Duplicate edges break algorithms. AddEdge appends blindly. Calling it twice with the same pair adds the neighbor twice. This causes BFS to process the same edge multiple times, slowing down traversal and potentially causing infinite loops if the visited check is missing. You can add a check in AddEdge to skip duplicates, but it costs time. Decide if duplicates matter for your use case. If they do, iterate the slice before appending or use a set to track edges.
Undirected graphs require two updates. AddEdge(u, v) adds u -> v. For an undirected graph, you also need v -> u. You can wrap AddEdge in an AddUndirectedEdge method that calls AddEdge twice. Forgetting the second call creates a graph that behaves as directed even when you intended it to be undirected.
Nil maps panic. Shared slices corrupt.
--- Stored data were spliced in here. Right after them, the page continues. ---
Definition ObjectOpLowering_matchAndRewrite (op : mlir.Operation)
    : M Rewriter unit :=
  match op with
  | mlir.sol_ObjectOp symName objBody =>
      let voidTy := mlir.LLVMVoidType in
      (* Is this a runtime object? *)
      if endswith symName "_deployed" then
        (* Move the runtime object region under the __runtime function *)
        runtimeFunc <- getOrInsertRuntimeFuncOp "__runtime" voidTy [] ;;
        inlineRegionBefore (getRegion objBody) runtimeFunc ;;;
        eraseOp op
      else
        let inTys := entryInTys in
        (* The func::FuncOp "__entry" is created at the end of the module
           body and the insertion point set to the start of its new entry
           block; the finished function is put there at the end of this
           rewrite, nothing else being added to the end in between. *)
        modify (withBuilder (fun bld =>
                  mlir.mkOpBuilder (mlir.nextResult bld) mlir.emptyBlock)) ;;;
        forEach inTys (fun inTy =>
          fun r => let '(_, b') := mlir.addArgument inTy (builder r) in
                   Ok (tt, withBuilder (fun _ => b') r)) ;;;
        (* Initialize globals *)
        initGlobs ;;;
        (* Store the calldata ABI arg to the global calldata ptr *)
        globCallDataPtrDef <-
          getOrInsertPtrGlobalOp eravm.GlobCallDataPtr eravm.AddrSpace_Generic ;;
        globCallDataPtr <- createAddressOf globCallDataPtrDef ;;
        callDataABI <- getArgument eravm.ArgIndexCallDataABI ;;
        create_ (mlir.LLVM_StoreOp callDataABI globCallDataPtr (Some 32%N)) ;;;
        (* Store the calldata ABI size to the global calldata size *)
        abiLen <- getABILen globCallDataPtr ;;
        globCallDataSzDef <- getGlobalOp eravm.GlobCallDataSize ;;
        globCallDataSz <- createAddressOf globCallDataSzDef ;;
        create_ (mlir.LLVM_StoreOp abiLen globCallDataSz (Some 32%N)) ;;;
        (* Store calldatasize[calldata abi arg] to the global ret data ptr
           and active ptr *)
        callDataSz <- genLoad globCallDataSz ;;
        callDataABI' <- getArgument eravm.ArgIndexCallDataABI ;;
        retDataABIInitializer <-
          create (fun res => mlir.LLVM_GEPOp res
                    (mlir.IntegerType (Z.to_N eravm.BitLen_Byte))
                    callDataABI' [callDataSz])
                 (mlir.LLVMPointerType (getAddrSpace globCallDataPtrDef)) ;;
        let storeRetDataABIInitializer (name : string) : M Rewriter unit :=
          globDef <- getOrInsertPtrGlobalOp name eravm.AddrSpace_Generic ;;
          globAddr <- createAddressOf globDef ;;
          create_ (mlir.LLVM_StoreOp retDataABIInitializer globAddr (Some 32%N)) in
        storeRetDataABIInitializer eravm.GlobRetDataPtr ;;;
        storeRetDataABIInitializer eravm.GlobActivePtr ;;;
        (* Store call flags arg to the global call flags *)
        globCallFlagsDef <- getGlobalOp eravm.GlobCallFlags ;;
        globCallFlags <- createAddressOf globCallFlagsDef ;;
        callFlags <- getArgument eravm.ArgIndexCallFlags ;;
        create_ (mlir.LLVM_StoreOp callFlags globCallFlags (Some 32%N)) ;;;
        (* Store the remaining args to the global extra ABI data *)
        globExtraABIDataDef <- getGlobalOp eravm.GlobExtraABIData ;;
        globExtraABIData <- createAddressOf globExtraABIDataDef ;;
        numArguments <- getNumArguments ;;
        forEach (seq 2 (numArguments - 2)) (fun i =>
          zero <- getConst 0 ;;
          index <- getConst (Z.of_nat i) ;;
          gep <- create (fun res => mlir.LLVM_GEPOp res
                           (getGlobalType globExtraABIDataDef)
                           globExtraABIData [zero; index])
                        (mlir.LLVMPointerType (getAddrSpace globExtraABIDataDef)) ;;
          arg <- getArgument i ;;
          create_ (mlir.LLVM_StoreOp arg gep (Some 32%N))) ;;;
        (* Check Deploy call flag *)
        callFlags' <- getArgument eravm.ArgIndexCallFlags ;;
        one <- getConst 1 ;;
        deployCallFlag <-
          create (fun res => mlir.arith_AndIOp res callFlags' one) i256Ty ;;
        one' <- getConst 1 ;;
        isDeployCallFlag <-
          create (fun res => mlir.arith_CmpIOp res mlir.eq deployCallFlag one')
                 (mlir.IntegerType 1) ;;
        (* Create the __runtime function *)
        runtimeFunc <- getOrInsertRuntimeFuncOp "__runtime" voidTy [] ;;
        (* Move the runtime object getter under the ObjectOp public API *)
        forEach objBody (fun nested =>
          match nested with
          | mlir.sol_ObjectOp runtimeName runtimeBody =>
              assert (endswith runtimeName "_deployed")
                "assert(runtimeObj.getSymName().endswith(_deployed))" ;;;
              inlineRegionBefore (getRegion runtimeBody) runtimeFunc ;;;
              eraseOp nested
          | _ => ret tt
          end) ;;;
        (* Create the __deploy function; the runtime objects erased above
           do not stay in the region that is moved *)
        deployFunc <- getOrInsertCreationFuncOp "__deploy" voidTy [] ;;
        inlineRegionBefore
          (getRegion (List.filter (fun o => negb (isaObjectOp o)) objBody))
          deployFunc ;;;
        (* If the deploy call flag is set, call __deploy(), else call
           __runtime() *)
        create_ (mlir.scf_IfOp isDeployCallFlag
                   [mlir.LLVM_CallOp (symNameOf deployFunc) []; mlir.scf_YieldOp]
                   [mlir.LLVM_CallOp (symNameOf runtimeFunc) []; mlir.scf_YieldOp]) ;;;
        create_ mlir.LLVM_UnreachableOp ;;;
        eraseOp op ;;;
        modify (fun r => withModule (fun body =>
                  body ++ [mlir.func_FuncOp "__entry" inTys [i256Ty]
                             [mlir.block (builder r)]]) r)
  | _ => throw (InternalCompilerError "cast<sol::ObjectOp>")
  end.

(** *** Reading a lowered module *)

(** The module body declares a global of this name. *)
Definition hasGlobal (name : string) (body : list mlir.Operation) : Prop :=
  exists ty alignment addrSpace linkage value,
    mlir.lookupSymbol name body =
      Some (mlir.LLVM_GlobalOp name ty alignment addrSpace linkage value).

(** Every object nested in the body of an object is a runtime object. *)
Definition nestedDeployed (op : mlir.Operation) : bool :=
  match op with
  | mlir.sol_ObjectOp runtimeName _ => endswith runtimeName "_deployed"
  | _ => true
  end.

(** The pointer whose length field the value [len] is: the operand of the
    pointer-to-integer conversion under the shift by 96 and the mask by
    [UINT_MAX]. *)
Definition ABILenSource (ops : list mlir.Operation) (len : mlir.Value)
    : option mlir.Value :=
  match mlir.getDefiningOp len ops with
  | Some (mlir.LLVM_AndOp _ lShr _) =>
      match mlir.getDefiningOp lShr ops with
      | Some (mlir.LLVM_LShrOp _ ptrToInt _) =>
          match mlir.getDefiningOp ptrToInt ops with
          | Some (mlir.LLVM_PtrToIntOp _ ptr) => Some ptr
          | _ => None
          end
      | _ => None
      end
  | _ => None
  end.

(** The entry block of the function a finished rewrite has put last in the
    module body. *)
Definition entryBlock (body : list mlir.Operation) : option mlir.Block :=
  match last body with
  | Some (mlir.func_FuncOp "__entry" _ _ [blk]) => Some blk
  | _ => None
  end.

(** The input types of that function. *)
Definition entryInputs (body : list mlir.Operation) : option (list mlir.Type_) :=
  match last body with
  | Some (mlir.func_FuncOp "__entry" inputs _ _) => Some inputs
  | _ => None
  end.

(** The integer an operand is the constant of. *)
Definition constantOf (ops : list mlir.Operation) (val : mlir.Value) : option Z :=
  match mlir.getDefiningOp val ops with
  | Some (mlir.arith_ConstantOp _ (mlir.IntegerAttr _ _ value)) => Some value
  | _ => None
  end.

(** The global a pointer is the address of. *)
Definition addressOf (ops : list mlir.Operation) (val : mlir.Value) : option string :=
  match mlir.getDefiningOp val ops with
  | Some (mlir.LLVM_AddressOfOp _ global_name) => Some global_name
  | _ => None
  end.

(** The stores into elements of the global array [name]: the value stored
    and the constant indices of the element, one pair per store, in the
    order of the block. *)
Definition elementStores (name : string) (ops : list mlir.Operation)
    : list (mlir.Value * list (option Z)) :=
  omap (fun op =>
          match op with
          | mlir.LLVM_StoreOp value addr _ =>
              match mlir.getDefiningOp addr ops with
              | Some (mlir.LLVM_GEPOp _ _ base indices) =>
                  if bool_decide (addressOf ops base = Some name)
                  then Some (value, map (constantOf ops) indices)
                  else None
              | _ => None
              end
          | _ => None
          end) ops.

(** The values stored to the global [name] itself. *)
Definition storesTo (name : string) (ops : list mlir.Operation) : list mlir.Value :=
  omap (fun op =>
          match op with
          | mlir.LLVM_StoreOp value addr _ =>
              if bool_decide (addressOf ops addr = Some name) then Some value else None
          | _ => None
          end) ops.

End lowering.

(** ** What the emitted operations compute

    The integer operations the lowering emits, run in order on an
    environment of SSA values, with the stores and calls they perform as a
    trace.  Integers are taken modulo two to the width of their type; a
    pointer made by [inttoptr] is its address.  An operation outside this
    fragment, an operand without a value and a shift by the width or more
    (poison) give [None]. *)

Module semantics.
Import mlir.

Definition Env : Type := Value -> option Z.

Definition emptyEnv : Env := fun _ => None.

Definition setValue (env : Env) (v : Value) (z : Z) : Env :=
  fun v' => if bool_decide (v' = v) then Some z else env v'.

Definition widthOf (v : Value) : option Z :=
  match getType v with
  | Some (IntegerType w) => Some (Z.of_N w)
  | _ => None
  end.

Definition addrSpaceOf (v : Value) : option N :=
  match getType v with
  | Some (LLVMPointerType addressSpace) => Some addressSpace
  | _ => None
  end.

Definition wrap (w z : Z) : Z := (z mod 2 ^ w)%Z.

Inductive Event :=
| EvStore (addrSpace : N) (address value : Z)
| EvCall (callee : string) (args : list Z)
| EvUnreachable.

Definition binop (f : Z -> Z -> Z) (env : Env) (res lhs rhs : Value)
    : option (Env * list Event) :=
  w ← widthOf res; a ← env lhs; b ← env rhs;
  Some (setValue env res (wrap w (f a b)), []).

Definition step (env : Env) (op : Operation) : option (Env * list Event) :=
  match op with
  | arith_ConstantOp res (IntegerAttr _ numBits value) =>
      Some (setValue env res (wrap (Z.of_N numBits) value), [])
  | arith_AddIOp res lhs rhs => binop Z.add env res lhs rhs
  | arith_MulIOp res lhs rhs => binop Z.mul env res lhs rhs
  | arith_AndIOp res lhs rhs => binop Z.land env res lhs rhs
  | LLVM_AndOp res lhs rhs => binop Z.land env res lhs rhs
  | LLVM_LShrOp res lhs rhs =>
      w ← widthOf res; a ← env lhs; b ← env rhs;
      if (b <? w)%Z then Some (setValue env res (Z.shiftr a b), []) else None
  | LLVM_PtrToIntOp res arg =>
      w ← widthOf res; a ← env arg;
      Some (setValue env res (wrap w a), [])
  | LLVM_IntToPtrOp res arg =>
      a ← env arg; Some (setValue env res a, [])
  | LLVM_StoreOp value addr _ =>
      addrSpace ← addrSpaceOf addr; v ← env value; a ← env addr;
      Some (env, [EvStore addrSpace a v])
  | func_CallOp callee _ operands =>
      args ← mapM env operands; Some (env, [EvCall callee args])
  | LLVM_UnreachableOp => Some (env, [EvUnreachable])
  | _ => None
  end.
(** * Nursery management API (backend/server.py): a shallow embedding

    The FastAPI handlers of [backend/server.py] are modelled as pure
    functions over an explicit document store.  Python dicts (request
    bodies after [.dict()], MongoDB documents, query filters, JSON
    responses) are finite maps from keys to dynamically typed values;
    a collection is the list of its documents in insertion order; what
    a handler reads from its environment (the clock, the ObjectId that
    the driver generates, the salt of the password hash) is an explicit
    argument.  A handler returns a [result] (a value or the exception
    that Python raises) together with the store it leaves behind. *)

From Stdlib Require Import ZArith Ascii String List SpecFloat Lia.
From stdpp Require Import gmap strings list sorting.

Local Open Scope string_scope.

(** ** Values, documents, outcomes *)

(** [bson.ObjectId]: the wrapped [binary] bytes, one [ascii] per byte. *)
Inductive ObjectId := Oid (binary : list ascii).

Definition binary (o : ObjectId) : list ascii := let 'Oid b := o in b.
(** Counting in a list of calls given by its elements: every call other
    than [model_train] and [model_eval] is counted 0. *)
Ltac count_calls Hp :=
  rewrite ?count_ev_app, ?count_ev_cons;
  repeat match goal with
         | |- context [Nat.b2n (?p ?e)] =>
             lazymatch e with
             | model_train => fail
             | model_eval => fail
             | _ => let E := fresh in
                    assert (E : p e = false) by unmarked Hp; rewrite E; clear E
             end
         end;
  cbn; try lia.

Lemma train_step_calls fw (ts nl : Z) data loader h :
  exists tr,
    fst ((if (ts =? 1)%Z then train_sample fw loader nl else train_full fw data) h)
    = h ++ tr
    /\ forall p, marks_phases p -> count_ev p tr = Nat.b2n (p model_train).
Proof.
  destruct (ts =? 1)%Z.
  - destruct (train_sample_rest_adds fw loader nl
                ((h ++ [model_train]) ++ [model_set_aggr "add"])) as (tr & Ht & F).
    exists (model_train :: model_set_aggr "add" :: tr). split.
    + unfold train_sample. rewrite mode_then_run, Ht, <- !app_assoc. reflexivity.
    + intros p Hp. rewrite !count_ev_cons, (count_batch_calls p tr Hp F).
      count_calls Hp.
  - destruct (train_full_calls fw data h) as (tr & E & [->|(loss & ->)]);
      (eexists; split; [exact E|]); intros p Hp; count_calls Hp.
Qed.

Lemma eval_step_calls fw (es nl : Z) data loader h :
  exists tr,
    fst ((if (es =? 1)%Z then eval_sample fw loader nl else eval_full fw data) h)
    = h ++ tr
    /\ forall p, marks_phases p -> count_ev p tr = Nat.b2n (p model_eval).
Proof.
  destruct (es =? 1)%Z.
  - destruct (eval_sample_rest_adds fw loader nl
                ((h ++ [model_eval]) ++ [model_set_aggr "add"])) as (tr & Ht & F).
    exists (model_eval :: model_set_aggr "add" :: tr). split.
    + unfold eval_sample. rewrite mode_then_run, Ht, <- !app_assoc. reflexivity.
    + intros p Hp. rewrite !count_ev_cons, (count_batch_calls p tr Hp F).
      count_calls Hp.
  - eexists. split; [apply eval_full_calls|].
    intros p Hp. count_calls Hp.
Qed.
(** The C library functions of the model return or are undefined; they
    never block, exit or run out of fuel. *)
Definition pure_outcome (A : Type) (o : outcome A) : Prop :=
  match o with
  | Ok _ | Undefined _ => True
  | _ => False
  end.

(** Side conditions on concrete data are settled by evaluation. *)
Ltac by_evaluation :=
  first [ reflexivity
        | lia
        | vm_compute; first [ reflexivity | lia | repeat split; (discriminate || lia) ] ].

(** Concrete data for the examples: a user buffer of [main]
    ([MAX_BYTES * 2] cells) that holds a given text, a stack array full of
    junk, and sockets given by their scripts. *)
Definition text (t : string) : list char := list_ascii_of_string t.

Definition user_buffer (t : string) : list char :=
  text t ++ repeat NUL (MAX_BYTES * 2 - length (text t)).

Definition junk : list char := repeat "#"%char MAX_BYTES.

Definition sender (caps : list nat) : world :=
  mkWorld [] (map SendAccepts caps) [] [] [] [].

Definition receiver (r : list recv_event) : world :=
  mkWorld r [] [] [] [] [].

(** What a caller can see of a receive: the status, the string left in the
    message array, and of the socket the rest of the script, the lengths
    that were asked of [recv] and the lines printed. *)
Definition observe (o : outcome (Z * list char * world))
  : outcome (Z * option (list char) * list recv_event * list nat * list string) :=
  ' (status, message, w) <- o ;;
  Ok (status, cstr message, rx w, recv_log w, stdout w).

(** The frame that [_prependByteCountMsg] leaves in the user buffer for the
    text [t], as a string, and the bytes that [main] then sends one at a
    time. *)
Definition frame_and_wire (t : list char) (msgLen : Z)
  : outcome (option (list char) * list char) :=
  frame <- _prependByteCountMsg junk
             (t ++ repeat NUL (MAX_BYTES * 2 - length t)) msgLen ;;
  w <- main_chatSend (sender (repeat 1 (length t + 4))) frame ;;
  Ok (cstr frame, wire w).

(** * The rest of the program *)

(** ** More of [validate.h], [ctype.h] and the C library *)

Definition MIN_PORT : Z := 1.
Definition MAX_PORT : Z := 65535.
Definition MAX_PORT_CHARS : nat := 5.
Definition MAX_HOST_LABEL : nat := 63.
Definition MAX_HANDLE_LEN : nat := 10.

Definition LF : char := "010"%char.

(** [isalpha] and [isalnum] in the "C" locale, the one in force since the
    program never calls [setlocale]. *)
Definition isalpha (c : char) : bool :=
  let n := nat_of_ascii c in
  ((65 <=? n) && (n <=? 90)) || ((97 <=? n) && (n <=? 122)).

Definition isalnum (c : char) : bool := isalpha c || isdigit c.

(** [a[i]] for an index computed in [int] or [size_t]. *)
Definition array_get (a : list char) (i : Z) : outcome char :=
  if (i <? 0)%Z then Undefined OutOfBounds
  else match nth_error a (Z.to_nat i) with
       | Some c => Ok c
       | None => Undefined OutOfBounds
       end.

(** [a[i] = c] *)
Definition array_set (a : list char) (i : Z) (c : char) : outcome (list char) :=
  if (i <? 0)%Z then Undefined OutOfBounds
  else if Z.to_nat i <? length a
       then Ok (firstn (Z.to_nat i) a ++ c :: skipn (S (Z.to_nat i)) a)
       else Undefined OutOfBounds.

(** [strchr(a, '\n') != NULL] *)
Fixpoint strchr_newline (a : list char) : outcome bool :=
  match a with
  | [] => Undefined OutOfBounds
  | c :: a' =>
      if Ascii.eqb c LF then Ok true
      else if is_nul c then Ok false
      else strchr_newline a'
  end.

(** [strcmp(a, lit) == 0] for a string literal [lit]. *)
Fixpoint strcmp_equal (a lit : list char) : outcome bool :=
  match a with
  | [] => Undefined OutOfBounds
  | c :: a' =>
      match lit with
      | [] => Ok (is_nul c)
      | l :: lit' => if Ascii.eqb c l then strcmp_equal a' lit' else Ok false
      end
  end.

(** Where [strtol(s, &str, 10)] leaves [str]: after the digits that were
    converted, or at the start of [s] when there is no digit to convert. *)
Fixpoint skip_digits (s : list char) : list char :=
  match s with
  | c :: s' => if isdigit c then skip_digits s' else s
  | [] => []
  end.

Definition strtol_rest (s : list char) : list char :=
  match skip_spaces s with
  | c :: s' =>
      if Ascii.eqb c "-" || Ascii.eqb c "+"
      then match s' with
           | d :: _ => if isdigit d then skip_digits s' else s
           | [] => s
           end
      else if isdigit c then skip_digits (c :: s') else s
  | [] => s
  end.

(** The characters that the conversion [%ld] prints. *)
Fixpoint decimal_digits_Z (fuel : nat) (v : Z) (acc : list char) : list char :=
  match fuel with
  | O => acc
  | S fuel' =>
      let acc' := digit_char (Z.to_nat (v mod 10)) :: acc in
      if (v / 10 =? 0)%Z then acc' else decimal_digits_Z fuel' (v / 10) acc'
  end.

Definition format_ld (v : Z) : list char :=
  if (v <? 0)%Z then "-"%char :: decimal_digits_Z 19 (- v) []
  else decimal_digits_Z 19 v [].

(** [snprintf(a, size, "%ld", v)]: at most [size - 1] characters and the
    terminator are written. *)
Definition snprintf_ld (a : list char) (size : nat) (v : Z) : outcome (list char) :=
  write_string a 0 (firstn (size - 1) (format_ld v)).

(** ** The validators of [validate.c] *)

(** The loop of [validateHostname]; it returns the final [strLen]. A failed
    test prints a line on the standard error and ends the process with
    [exit(1)]. [HOST_NAME_MAX] comes from [limits.h]. *)
Fixpoint validateHostname_loop (HOST_NAME_MAX : nat) (str : list char)
    (labelLen strLen : nat) : outcome nat :=
  match str with
  | [] => Undefined OutOfBounds
  | c :: str' =>
      if is_nul c then Ok strLen
      else if negb (isdigit c) && negb (isalpha c)
              && negb (Ascii.eqb c "-") && negb (Ascii.eqb c ".")
      then Exited 1
      else
        let labelLen := if Ascii.eqb c "." then 0 else S labelLen in
        let strLen := S strLen in
        if MAX_HOST_LABEL <? labelLen then Exited 1
        else if HOST_NAME_MAX <? strLen then Exited 1
        else validateHostname_loop HOST_NAME_MAX str' labelLen strLen
  end.

(** [validateHostname(hostname)] *)
Definition validateHostname (HOST_NAME_MAX : nat) (hostname : list char) : outcome Z :=
  strLen <- validateHostname_loop HOST_NAME_MAX hostname 0 0 ;;
  first <- array_get hostname 0 ;;
  dot <- (if Ascii.eqb first "." then Ok true
          else last <- array_get hostname (Z.of_nat strLen - 1) ;;
               Ok (Ascii.eqb last ".")) ;;
  if (dot : bool) then Exited 1
  else
    dash <- (if Ascii.eqb first "-" then Ok true
             else last <- array_get hostname (Z.of_nat strLen - 1) ;;
                  Ok (Ascii.eqb last "-")) ;;
    if (dash : bool) then Exited 1 else Ok 1%Z.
Check your invariants before you deploy.
Decision matrix
Use an adjacency list with map[T][]T when your graph is sparse and you need fast lookups for neighbors by node ID.
Use an adjacency matrix with [][]bool or [][]int when the graph is dense and you need O(1) checks for edge existence between any two nodes.
Use a slice of structs when node IDs are dense integers starting from zero and you want cache-friendly memory layout for traversal.
Use a third-party library like gonum/graph when you need weighted edges, directed/undirected toggles, or built-in algorithms like shortest path and cycle detection.
Use a simple slice of edges when you only need to iterate over all connections once and do not care about lookup speed.
Sparse graphs love maps. Dense graphs love matrices. Don't over-engineer the structure before you measure the bottleneck.